§ **Work order**:
Quote the listing below word for word, stopping after the line that contains "(** The table".

———

(* ===== verification/SqlFacts.v ===== *)
(** * Facts about row order, pages and the statement layer

    [order by] on the key columns is a strict total order, so paging with
    [(columns) > (last row) ... limit n] walks the sorted table without gaps
    or repetitions; and what [wrap_mysql_stmt_execute] does in each outcome. *)

From S2P Require Import Prelude Sql.
From Stdlib Require Import Sorted.
Local Open Scope est_scope.

Definition row_lt (r1 r2 : roa_row) : Prop := row_cmp r1 r2 = Lt.

(** The table in key order, strictly (its key is unique). *)
Definition sorted_rows {A} (key : A -> roa_row) (l : list A) : Prop :=
  StronglySorted (fun x y => row_lt (key x) (key y)) l.

(** A call into the database in which nothing fails and no other process
    interferes. *)
Definition quiet : stmt_env := mkEnv id false ExOk false ExOk false false None.

(** The connection is not lost during the call. *)
Definition kept (e : stmt_env) : Prop := forall a, exec1 e <> ExLost a.

(** ** The order *)

Lemma bytes_cmp_eq a : forall b, bytes_cmp a b = Eq -> a = b.
Proof.
  induction a as [|x a IH]; intros [|y b]; cbn; try done.
  destruct (x ?= y) eqn:E; try done. apply Z.compare_eq in E as ->. intros H. f_equal. by apply IH.
Qed.

Lemma bytes_cmp_opp a : forall b, bytes_cmp b a = CompOpp (bytes_cmp a b).
Proof.
  induction a as [|x a IH]; intros [|y b]; cbn; try done.
  rewrite (Z.compare_antisym x y). destruct (x ?= y); cbn; [apply IH|done..].
Qed.

Lemma bytes_cmp_refl a : bytes_cmp a a = Eq.
Proof. induction a as [|x a IH]; cbn; [done|]. by rewrite Z.compare_refl. Qed.

Lemma bytes_cmp_trans a : forall b c, bytes_cmp a b = Lt -> bytes_cmp b c = Lt -> bytes_cmp a c = Lt.
Proof.
  induction a as [|x a IH]; intros [|y b] [|z c]; cbn; try done.
  destruct (Z.compare_spec x y), (Z.compare_spec y z); try done; intros H1 H2; subst.
  - rewrite Z.compare_refl. by eapply IH.
  - by destruct (Z.compare_spec y z); try lia.
  - by destruct (Z.compare_spec x z); try lia.
  - by destruct (Z.compare_spec x z); try lia.
Qed.

Lemma row_cmp_eq r1 r2 : row_cmp r1 r2 = Eq -> r1 = r2.
Proof.
  destruct r1, r2. unfold row_cmp. cbn.
  destruct (Z.compare_spec asn asn0); try done.
  destruct (bytes_cmp prefix prefix0) eqn:E; try done. apply bytes_cmp_eq in E.
  destruct (Z.compare_spec prefix_length prefix_length0); try done.
  destruct (Z.compare_spec prefix_max_length prefix_max_length0); try done.
  intros _. by subst.
Qed.

Lemma row_cmp_opp r1 r2 : row_cmp r2 r1 = CompOpp (row_cmp r1 r2).
Proof.
  unfold row_cmp. rewrite (Z.compare_antisym (asn r1)). destruct (asn r1 ?= asn r2); cbn; try done.
  rewrite (bytes_cmp_opp (prefix r1)). destruct (bytes_cmp _ _); cbn; try done.
  rewrite (Z.compare_antisym (prefix_length r1)).
  destruct (prefix_length r1 ?= prefix_length r2); cbn; try done.
  apply Z.compare_antisym.
Qed.

Lemma row_cmp_refl r : row_cmp r r = Eq.
Proof. unfold row_cmp. by rewrite !Z.compare_refl, bytes_cmp_refl. Qed.
Lemma fetch_rows_quiet max_rows rows : forall k st pdus c,
  Forall (fun x => row_valid (snd x)) rows -> (length pdus + length rows <= max_rows)%nat ->
  fetch_rows quiet max_rows k rows st pdus c
  = (c, inr (0, after rows st, pdus ++ (row_pdu <$> rows))).
Proof.
  induction rows as [|[ann r] rows IH]; intros k st pdus c Hv Hl; cbn [fetch_rows].
  - cbn. by rewrite app_nil_r.
  - inversion Hv as [|? ? Hr Hv']; subst. cbn in Hr, Hl. unfold mysql_stmt_fetch.
    rewrite decide_False by done. rewrite row_pdu_valid by done.
    erewrite bind_val by (apply push_ok; lia). rewrite IH; [|done|rewrite length_app; cbn; lia].
    rewrite <- app_assoc. by rewrite after_cons.
Qed.

(** ** Tables *)

Lemma NoDup_map_filter {A B} (f : A -> B) (P : A -> bool) l :
  NoDup (f <$> l) -> NoDup (f <$> List.filter P l).
Proof.
  induction l as [|x l IH]; [done|]. cbn. intros [Hx Hnd]%NoDup_cons. destruct (P x); [|by apply IH].
  cbn. apply NoDup_cons. split; [|by apply IH]. intros Hin. apply Hx.
  apply list_elem_of_fmap in Hin as (y & -> & Hy). apply list_elem_of_fmap_2.
  by apply list_elem_of_In, List.filter_In in Hy as [Hy%list_elem_of_In _].
Qed.

Lemma full_rows_nodup s d : tables_ok d -> NoDup (full_rows s d).
Proof.
  intros H. unfold full_rows. apply NoDup_fmap_2_strong.
  - intros x y Hx Hy E. apply list_elem_of_In, List.filter_In in Hx as [_ Hx].
    apply list_elem_of_In, List.filter_In in Hy as [_ Hy]. bprop. destruct x, y; cbn in *. congruence.
  - pose proof (NoDup_map_filter id (fun f => full_serial f =? s) (rtr_full d)) as Hn.
    rewrite !list_fmap_id in Hn. by apply Hn, ok_full.
Qed.

Lemma inc_rows_nodup s d : tables_ok d -> NoDup (snd <$> inc_rows s d).
Proof.
  intros H. unfold inc_rows. rewrite <- list_fmap_compose.
  pose proof (NoDup_map_filter (fun i => (inc_serial i, inc_roa i)) (fun i => inc_serial i =? s)
    _ (ok_inc _ H)) as Hn.
  apply (NoDup_fmap_1 (pair s)). rewrite <- list_fmap_compose.
  erewrite list_fmap_ext; [exact Hn|]. intros i x Hx. cbn.
  apply list_elem_of_lookup_2, list_elem_of_In, List.filter_In in Hx as [_ Hx]. bprop. by subst.
Qed.

Lemma sorted_full_valid s d : tables_ok d -> Forall (fun x => row_valid (snd x)) (sorted_full s d).
Proof.
  intros H. unfold sorted_full. apply Forall_fmap. unfold compose. cbn. rewrite sort_by_perm.
  unfold full_rows. apply Forall_fmap, Forall_forall. intros f Hf.
  apply list_elem_of_In, List.filter_In in Hf as [Hf%list_elem_of_In _].
  pose proof (ok_full_rows _ H) as Hv. rewrite Forall_forall in Hv. by apply Hv.
Qed.

Lemma sorted_inc_valid s d : tables_ok d -> Forall (fun x => row_valid (snd x)) (sorted_inc s d).
Proof.
  intros H. unfold sorted_inc. rewrite sort_by_perm.
  unfold inc_rows. apply Forall_fmap, Forall_forall. intros f Hf. cbn.
  apply list_elem_of_In, List.filter_In in Hf as [Hf%list_elem_of_In _].
  pose proof (ok_inc_rows _ H) as Hv. rewrite Forall_forall in Hv. by apply Hv.
Qed.

(** ** Pages *)

Lemma reset_page s d st k limit :
  tables_ok d -> at_pos (sorted_full s d) st k ->
  pair true <$> q_reset_next s (first_time st) (last_row st) limit d
  = take limit (drop k (sorted_full s d)).
Proof.
  intros H Hp. unfold q_reset_next, sorted_full. rewrite <- fmap_drop, <- fmap_take.
  f_equal. apply select_page_spec.
  - rewrite list_fmap_id. by apply full_rows_nodup.
  - destruct Hp as [?|(? & j & [a x] & -> & Hj & Hl)]; [by left|right]. split; [done|].
    exists j. unfold sorted_full in Hj. rewrite list_lookup_fmap in Hj.
    destruct (sort_by id (full_rows s d) !! j) as [y|]; [|done]. injection Hj as <- <-. by exists y.
Qed.

Lemma serial_page s d st k limit :
  tables_ok d -> at_pos (sorted_inc s d) st k ->
  q_serial_next s (first_time st) (last_row st) limit d = take limit (drop k (sorted_inc s d)).
Proof.
  intros H Hp. unfold q_serial_next, sorted_inc. apply select_page_spec.
  - by apply inc_rows_nodup.
  - destruct Hp as [?|(? & j & x & -> & Hj & Hl)]; [by left|right]. split; [done|]. by exists j, x.
Qed.

Lemma after_fields rows st :
  ser_num (after rows st) = ser_num st /\ data_sent (after rows st) = data_sent st
  /\ session (after rows st) = session st /\ not_ready (after rows st) = not_ready st.
Proof. unfold after. by destruct (last rows). Qed.

Lemma at_pos_after L st k n :
  at_pos L st k -> at_pos L (after (take n (drop k L)) st) (k + length (take n (drop k L))).
Proof.
  intros Hp. unfold after. destruct (last (take n (drop k L))) as [x|] eqn:E.
  - apply last_Some in E as [rows E]. rewrite E, length_app. cbn.
    right. split; [done|]. exists (k + length rows)%nat, x. split; [lia|]. split; [|done].
    assert (Hx : take n (drop k L) !! length rows = Some x)
      by (by rewrite E, lookup_app_r, Nat.sub_diag by lia).
    apply lookup_take_Some in Hx as [Hx _]. by rewrite lookup_drop in Hx.
  - apply last_None in E as ->. cbn. by rewrite Nat.add_0_r.
Qed.

(** ** One batch of a reset query *)

Lemma take_drop_next {A} n k (L : list A) :
  take n (drop k L) ++ drop (k + length (take n (drop k L))) L = drop k L.
Proof.
  rewrite <- (take_drop n (drop k L)) at 3. f_equal. rewrite drop_drop, length_take, length_drop.
  destruct (Nat.le_gt_cases n (length L - k)); [by replace (n `min` (length L - k))%nat with n by lia|].
  by rewrite !drop_ge by lia.
Qed.

(** A page that leaves room in the batch is the last one. *)
Lemma short_page {A} n k (L : list A) :
  (length (take n (drop k L)) < n)%nat -> drop (k + length (take n (drop k L))) L = [].
Proof. intros H. rewrite length_take, length_drop in *. apply drop_ge. lia. Qed.

Lemma reset_rows_quiet d h sid st max_rows pdus k :
  tables_ok d -> at_pos (sorted_full (ser_num st) d) st k -> (length pdus <= max_rows)%nat ->
  let page := take (max_rows - length pdus) (drop k (sorted_full (ser_num st) d)) in
  let out := pdus ++ (row_pdu <$> page) in
  reset_query_rows quiet sid st max_rows pdus (mkConn d (Some h))
  = (mkConn d (Some h), inr
      (if Nat.eqb (length out) max_rows then next_pdus out false (after page st)
       else next_pdus (out ++ [fill_pdu_end_of_data zero_pdu sid (ser_num st)]) true (after page st))).
Proof.
  intros Hok Hp Hl page out. unfold reset_query_rows.
  erewrite bind_val by apply run_select_quiet. cbn beta iota. rewrite reset_page with (k := k) by done.
  fold page.
  assert (Hlen : (length out <= max_rows)%nat).
  { unfold out, page. rewrite length_app, length_fmap, length_take. lia. }
  erewrite bind_val.
  2: { apply fetch_rows_quiet.
       - unfold page. apply Forall_take, Forall_drop. by apply sorted_full_valid.
       - unfold out in Hlen. rewrite length_app, length_fmap in Hlen. done. }
  cbn [Z.eqb]. fold out. destruct (Nat.eqb_spec (length out) max_rows) as [E|E]; [done|].
  erewrite bind_val by (apply push_ok; lia). by rewrite (proj1 (after_fields page st)).
Qed.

———

§ **Written answer**:
(* ===== verification/SqlFacts.v ===== *)
(** * Facts about row order, pages and the statement layer

    [order by] on the key columns is a strict total order, so paging with
    [(columns) > (last row) ... limit n] walks the sorted table without gaps
    or repetitions; and what [wrap_mysql_stmt_execute] does in each outcome. *)

From S2P Require Import Prelude Sql.
From Stdlib Require Import Sorted.
Local Open Scope est_scope.

Definition row_lt (r1 r2 : roa_row) : Prop := row_cmp r1 r2 = Lt.

(** The table in key order, strictly (its key is unique). *)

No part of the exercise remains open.